Del académico de la Historia Antonio Cañizares y otras lindezas

Creo que nos estamos quejando en exceso sobre el engendro resultante de una inversión de más de seis millones de euros y diez años de trabajo. Me refiero a los cincuenta tomos que integran el Diccionario Biográfico Español y que ha estado dirigido por la Real Academia de la Historia.

Hay un refrán castellano que asegura que es preferible lo malo conocido antes que lo bueno por conocer y existe, asimismo, una expresión coloquial extraída de una conversación entre Don Quijote y su escudero cuando aquél intentaba buscar el palacio de Dulcinea en El Toboso y “dio con un bulto que hacía la sombra y una gran torre, y luego conoció que el tal edificio no era alcázar, sino la iglesia principal del pueblo. Y dijo: Con la iglesia hemos dado, Sancho”.

A esta frase del ingenioso caballero se le ha cambiado el “dado” por el “topado” y, donde Don Quijote sólo pretendía indicar que lo que tenían delante de sus narices era la Iglesia del pueblo, los lectores, que también poseen su particular ingenio, han interpretado que lo que quiso decir era que no es conveniente que la Iglesia se inmiscuya en aquellos asuntos que no son de su incumbencia.

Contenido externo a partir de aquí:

Lemma blind_save_session :
  P CGetCookies -> P CNow -> (forall js, P (CExecScript js)) -> P CCurrentUrl ->
  (forall path, P (CWriteFile path)) ->
  respects R save_session.
Proof.
  intros Pc Pn Pe Pu Pw. unfold save_session, execute_script. frame;
    apply blind_write_file; apply Pw.
Qed.

Lemma blind_add_to_buffer_fixed msg :
  (forall url data, P (CHttpPost url data)) ->
  respects R (add_to_buffer_fixed msg).
Proof.
  intros Pp. unfold add_to_buffer_fixed. apply respects_try_except_ret.
  intros w r w'. destruct (m_url msg) as [[|ch url]|].
  - intros [= _ <-]. apply (frame_refl R P).
  - apply respects_at. frame_let.
    intros w0 r0 w1 [= _ <-]. apply blind_processed.
  - intros [= _ <-]. apply (frame_refl R P).
Qed.

Lemma blind_publish_all new_messages : forall processed_count,
  (forall url data, P (CHttpPost url data)) -> (forall a b, P (CSleep a b)) ->
  respects R (publish_all new_messages processed_count).
Proof.
  induction new_messages as [|msg rest IH]; intros n Pp Ps; simpl publish_all; frame.
  - apply blind_add_to_buffer_fixed, Pp.
  - apply (framed_human_delay R P), Ps.
Qed.

End StateBlind.

Section Cleanup.

Context {X : Type} `{Externals X}.

Implicit Types (w : World X) (t : list Event) (c : Call).

Lemma started_app t1 t2 : started (t1 ++ t2) <-> started t1 \/ started t2.
Proof.
  unfold started. split.
  - intros (args & Hin). apply elem_of_app in Hin as [Hin|Hin]; eauto.
  - intros [(args & Hin)|(args & Hin)]; exists args; apply elem_of_app; auto.
Qed.

Lemma no_quit_app t1 t2 : no_quit t1 -> no_quit t2 -> no_quit (t1 ++ t2).
Proof.
  intros N1 N2 o Hin. apply elem_of_app in Hin as [Hin|Hin];
    [exact (N1 o Hin) | exact (N2 o Hin)].
Qed.

Lemma not_started_nil : ~ started [].
Proof. intros (args & Hin). inversion Hin. Qed.

Lemma driver_follows_start_silent w w' :
  trace w' = trace w -> driver w' = driver w -> driver_follows_start w w'.
Proof.
  intros T D. exists []. split; [unfold emitted_between; now rewrite app_nil_r|].
  split; [intros o Hin; inversion Hin|]. rewrite D. split; [auto|].
  intros [E|S]; [exact E | destruct (not_started_nil S)].
Qed.

#[global] Instance driver_follows_start_frame :
  Frame (driver_follows_start (X:=X)) quiet_call.
Proof.
  split; [split|].
  - intros w. apply driver_follows_start_silent; reflexivity.
  - intros w1 w2 w3 (t1 & T1 & N1 & D1) (t2 & T2 & N2 & D2).
    exists (t1 ++ t2). split; [exact (emitted_trans _ _ _ _ _ T1 T2)|].
    split; [exact (no_quit_app _ _ N1 N2)|].
    rewrite D2, D1, started_app. tauto.
  - intros w x [c o] Q. exists [(c, o)]. split; [reflexivity|]. split.
    + intros o' Hin. apply list_elem_of_singleton in Hin. injection Hin as <- _.
      destruct Q.
    + simpl. split; [auto|]. intros [E|(args & Hin)]; [exact E|].
      apply list_elem_of_singleton in Hin. injection Hin as <- _. destruct Q.
Qed.

(** Starting Chrome and storing the driver, then [rest]. *)
Lemma start_then_store args (op : X -> res unit * X) {A} (rest : M (World X) A) :
  respects driver_follows_start rest ->
  respects driver_follows_start
    (call (CStartChrome args) op ;;; (fun w1 => (Val tt, set_driver true w1)) ;;; rest).
Proof.
  intros Hr w r w'. unfold bind at 1, call.
  destruct (op (ext w)) as [[[]|e] x]; cbn [outcome_of].
  - unfold bind at 1. intros E. destruct (Hr _ _ _ E) as (t & T & N & D).
    exists ((CStartChrome args, Ok) :: t). split.
    + unfold emitted_between in *. rewrite T. simpl. rewrite <- app_assoc. reflexivity.
    + split.
      * intros o Hin. apply elem_of_cons in Hin as [Hin|Hin];
          [discriminate Hin | exact (N o Hin)].
      * rewrite D. simpl. split; [|auto]. intros _. right. exists args. left.
  - intros [= _ <-]. exists [(CStartChrome args, Raised e)]. split; [reflexivity|].
    split.
    + intros o Hin. apply list_elem_of_singleton in Hin. discriminate Hin.
    + simpl. split; [auto|]. intros [E|(a & Hin)]; [exact E|].
      apply list_elem_of_singleton in Hin. discriminate Hin.
Qed.

Lemma setup_driver_follows headless use_proxy proxy_address :
  respects driver_follows_start (setup_driver (X:=X) headless use_proxy proxy_address).
Proof.
  unfold setup_driver. intros w0 r0 w1 E. eapply respects_at; [|exact E]. clear E.
  cbv zeta.
  eapply respects_bind; [exact _ | frame | intros _].
  eapply respects_bind; [exact _ | frame | intros viewport].
  apply start_then_store. unfold execute_script. frame.
Qed.

Lemma driver_follows_blind_processed s w :
  driver_follows_start w (set_processed_messages s w).
Proof. apply driver_follows_start_silent; reflexivity. Qed.

Lemma driver_follows_blind_files f w : driver_follows_start w (set_fs f w).
Proof. apply driver_follows_start_silent; reflexivity. Qed.

Lemma smart_login_follows : respects driver_follows_start (smart_login (X:=X)).
Proof.
  unfold smart_login, is_logged_in.
  pose proof driver_follows_blind_processed as Bp.
  pose proof driver_follows_blind_files as Bf.
  frame.
  - apply setup_driver_follows.
  - apply (blind_load_session _ quiet_call Bp); intros; exact I.
  - apply (framed_is_logged_in _ quiet_call); intros; exact I.
  - apply (framed_login_instagram _ quiet_call); intros; exact I.
  - apply (blind_save_session _ quiet_call Bf); intros; exact I.
Qed.

Lemma run_scheduled_check_unfold w :
  run_scheduled_check w =
  try_finally check_attempt
    (fun w1 => if driver w1 then call CQuit drv_quit w1 else (Val tt, w1)) w.
Proof. reflexivity. Qed.

Lemma check_attempt_total : total check_attempt.
Proof. apply total_try_except. intros _. apply total_ret. Qed.

Lemma check_attempt_follows : respects driver_follows_start check_attempt.
Proof.
  unfold check_attempt.
  pose proof driver_follows_blind_processed as Bp.
  pose proof driver_follows_blind_files as Bf.
  apply respects_try_except_ret.
  eapply respects_bind; [exact _ | apply smart_login_follows | intros authenticated].
  destruct authenticated; cbn [negb]; [|frame].
  eapply respects_bind;
    [ exact _
    | apply (framed_navigate_to_dms _ quiet_call); intros; exact I
    | intros in_dms ].
  destruct in_dms; cbn [negb]; [|frame].
  frame.
  - apply (framed_get_new_messages _ quiet_call); intros; exact I.
  - apply (blind_publish_all _ quiet_call Bp); intros; exact I.
  - apply (blind_save_session _ quiet_call Bf); intros; exact I.
Qed.

(** X7. A new bot that runs the scheduled check shuts the browser down
    exactly when Chrome was started during the check, and then
    [driver.quit()] is made once, as the last call. *)
Theorem run_scheduled_check_quits_what_it_started u p tok prof (x : X) (f : FileSystem) :
  exists body,
    no_quit body /\
    ((started body /\
      exists o, emitted_between (new_bot u p tok prof x f)
                  (snd (run_scheduled_check (new_bot u p tok prof x f)))
                  (body ++ [(CQuit, o)])) \/
     (~ started body /\
      emitted_between (new_bot u p tok prof x f)
        (snd (run_scheduled_check (new_bot u p tok prof x f))) body)).
Proof.
  set (w := new_bot u p tok prof x f).
  rewrite run_scheduled_check_unfold. unfold try_finally.
  destruct (check_attempt w) as [r w1] eqn:E.
  destruct (check_attempt_follows _ _ _ E) as (body & T & N & D).
  exists body. split; [exact N|].
  assert (Dw : driver w = false) by reflexivity.
  destruct (driver w1) eqn:D1.
  - left. split.
    + destruct (proj1 D eq_refl) as [Dt|S]; [congruence | exact S].
    + unfold call. destruct (drv_quit (ext w1)) as [[[]|e] x1]; cbn [outcome_of snd].
      * exists Ok. unfold emitted_between in *. simpl. rewrite T. reflexivity.
      * exists (Raised e). unfold emitted_between in *. simpl. rewrite T. reflexivity.
  - right. split.
    + intros S. assert (false = true) as [=]. apply D. right. exact S.
    + exact T.
Qed.

(** X8. Once [smart_login] and [navigate_to_dms] have returned true, the
    scheduled check does not return false, whatever the scan, the
    publish requests and [save_session] do: it returns true, or the
    shutdown of the driver raises. *)
Theorem run_scheduled_check_survives_publishing w w1 w2 :
  smart_login w = (Val true, w1) ->
  navigate_to_dms w1 = (Val true, w2) ->
  fst (run_scheduled_check w) = Val true \/
  exists e, fst (run_scheduled_check w) = Exc e.
Proof.
  intros E1 E2. rewrite run_scheduled_check_unfold. unfold try_finally.
  assert (exists w5, check_attempt w = (Val true, w5)) as (w5 & ->).
  { unfold check_attempt, try_except, bind. rewrite E1. cbn [negb]. rewrite E2. cbn [negb].
    destruct (get_new_messages_scan w2) as (ms & w3 & -> & _).
    destruct (publish_all_run ms 0 w3) as (k & w4 & t & -> & _).
    destruct (save_session_total w4) as (b & w5 & ->). eauto. }
  destruct (driver w5).
  - unfold call. destruct (drv_quit (ext w5)) as [[[]|e] x1]; cbn [fst]; eauto.
  - left. reflexivity.
Qed.

(** X9. The scheduled check returns true only after [smart_login] and
    then [navigate_to_dms] have returned true. *)
Theorem run_scheduled_check_true_needs_login w w' :
  run_scheduled_check w = (Val true, w') ->
  exists w1 w2,
    smart_login w = (Val true, w1) /\ navigate_to_dms w1 = (Val true, w2).
Proof.
  rewrite run_scheduled_check_unfold. unfold try_finally.
  destruct (check_attempt w) as [r w5] eqn:E. intros Q.
  assert (r = Val true) as ->.
  { destruct (driver w5); [|congruence].
    destruct (call CQuit drv_quit w5) as [[[]|e] w6]; congruence. }
  clear Q. revert E. unfold check_attempt, try_except, bind.
  destruct (smart_login_total w) as (a & w1 & ->). destruct a; cbn [negb]; [|discriminate].
  destruct (navigate_to_dms w1) as [[[|]|e] w2] eqn:Nv; cbn [negb]; try discriminate.
  intros _. eauto.
Qed.

End Cleanup.

(** ** What is written, and when *)

Section Written.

Pensará el lector de estas lineas que a cuento de qué vienen estas disquisiciones sobre un refrán y una particular expresión coloquial sobre la Iglesia y, sobre todo, qué relación guardan con el citado Diccionario, pero su perplejidad quedará definitivamente disipada cuando le diga -si es que no lo sabía- que el Emmo. Rvdmo. Antonio Cañizares Llovera, actual Cardenal Prefecto de la Congregación para el Culto Divino y la Disciplina de los Sacramentos es, además de todo eso que debe ser muy importante, académico numerario de la Real Academia de la Historia, sí, sí, no se pellizquen y presten atención a sus méritos: en la propia Web de la Academia se destaca su colaboración en la redacción del Catecismo de la Iglesia Católica en la versión en lengua española desde 1989 a1993 y en Wikipedia se menciona una única publicación relacionada con la historia cuyo título es “Santo Tomás de Villanueva, testigo de la predicación española del siglo XVI”.

¿Qué les parece, ahora, lo de “con la Iglesia hemos topado” así como aquello de “más vale malo conocido que bueno por conocer”. ¿Se figuran que habría escrito monseñor Cañizares, en su calidad de numerario de la Academia de la Historia, sobre la Cruzada capitaneada por el Caudillo contra las hordas republicanas ateo-marxistas o sobre la figura personal del dictador al que sus compañeros de la Conferencia Episcopal de entonces paseaban bajo palio y al que tenían presente en las oraciones de todas y cada una de las misas que se celebraban y que todavía resuenan en los oídos de los que las escuchábamos: “por nuestro caudillo Francisco, te pedimos, Señor”? Todo un esperpento, pero es lo que tenemos hoy en aquellas Instituciones endogámicas que se han perpetuado en nuestro país al margen de la democracia, de sus valores y de sus principios.

Para otra ocasión quedará por comentar porqué el hispanista Stanley G. Payne, que ha realizado afirmaciones como la de que “Franco no fue el culpable de la guerra civil” fuese el designado para hacer la referencia biográfica de Dolores Ibarruri, Pasionaria, o que Luis Suárez se responsabilizase de la de Francisco Franco cuando es patrono de la Fundación que lleva su nombre y presidente de la Hermandad del Valle de los Caídos o, por último, que sea designado Manuel J. González para realizar la de José María Aznar cuando este académico fue Secretario de Estado de Universidades en el primero de sus gobiernos, posteriormente, presidente de la Cámara de Cuentas de la Comunidad de Madrid con Esperanza Aguirre y que se despacha, día sí y día también, con declaraciones como la de que la política de Zapatero es el “franquismo con sonrisas”.

Sólo me resta preguntarme a mí mismo, no sin cierto acojone, ¿Qué dirán y harán cuando estén ya cómodamente instalados en la Moncloa, campando por sus respetos en toda la geografía de nuestro país? Dirán aquello de cautivo y desarmado … el PP ha alcanzado sus últimos objetivos políticos. Porque para mayor inri lo conseguirán en las urnas y porque las izquierdas están muy descontentas y desilusionadas.

¡Que me vayan haciendo un hueco en la Puerta del Sol! A ver si logro que se vote una propuesta de pregunta -con dedicatoria- en la asamblea que corresponda ¿Qué hacemos cuando huyendo de un ogro metemos la cabeza en la cueva del más sanguinario de todos?